§ **What the exercise asks**
For every line in the entries that contains "simpl", show the whole line.

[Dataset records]
※
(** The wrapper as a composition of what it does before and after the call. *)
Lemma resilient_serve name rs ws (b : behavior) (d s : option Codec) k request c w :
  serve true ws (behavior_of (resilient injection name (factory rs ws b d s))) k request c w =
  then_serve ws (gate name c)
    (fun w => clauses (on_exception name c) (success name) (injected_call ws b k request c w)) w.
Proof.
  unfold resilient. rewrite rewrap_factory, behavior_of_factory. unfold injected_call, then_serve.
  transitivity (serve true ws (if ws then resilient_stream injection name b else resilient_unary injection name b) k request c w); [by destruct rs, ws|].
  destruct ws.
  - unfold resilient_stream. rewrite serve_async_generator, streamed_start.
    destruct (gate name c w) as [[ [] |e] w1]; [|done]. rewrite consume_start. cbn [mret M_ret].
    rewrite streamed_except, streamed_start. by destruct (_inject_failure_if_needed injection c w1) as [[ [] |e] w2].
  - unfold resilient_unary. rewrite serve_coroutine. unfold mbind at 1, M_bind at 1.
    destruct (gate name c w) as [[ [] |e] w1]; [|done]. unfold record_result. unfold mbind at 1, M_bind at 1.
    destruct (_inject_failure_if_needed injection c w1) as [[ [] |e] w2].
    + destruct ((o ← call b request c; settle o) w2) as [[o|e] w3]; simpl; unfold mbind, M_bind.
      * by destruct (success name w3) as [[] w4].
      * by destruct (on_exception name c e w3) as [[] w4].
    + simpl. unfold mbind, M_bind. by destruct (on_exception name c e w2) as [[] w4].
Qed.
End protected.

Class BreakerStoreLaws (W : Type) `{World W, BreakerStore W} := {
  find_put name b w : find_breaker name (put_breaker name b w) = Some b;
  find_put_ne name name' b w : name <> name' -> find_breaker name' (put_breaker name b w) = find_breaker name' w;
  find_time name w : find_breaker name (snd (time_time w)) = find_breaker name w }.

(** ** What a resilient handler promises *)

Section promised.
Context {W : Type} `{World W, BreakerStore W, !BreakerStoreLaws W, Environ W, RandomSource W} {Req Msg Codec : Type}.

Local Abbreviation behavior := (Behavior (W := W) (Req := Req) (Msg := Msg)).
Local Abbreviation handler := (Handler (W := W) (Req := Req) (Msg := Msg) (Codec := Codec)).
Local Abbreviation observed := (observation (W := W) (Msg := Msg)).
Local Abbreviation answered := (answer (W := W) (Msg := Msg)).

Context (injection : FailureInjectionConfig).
※
§ **Your solution**
    + destruct ((o ← call b request c; settle o) w2) as [[o|e] w3]; simpl; unfold mbind, M_bind.
    + simpl. unfold mbind, M_bind. by destruct (on_exception name c e w2) as [[] w4].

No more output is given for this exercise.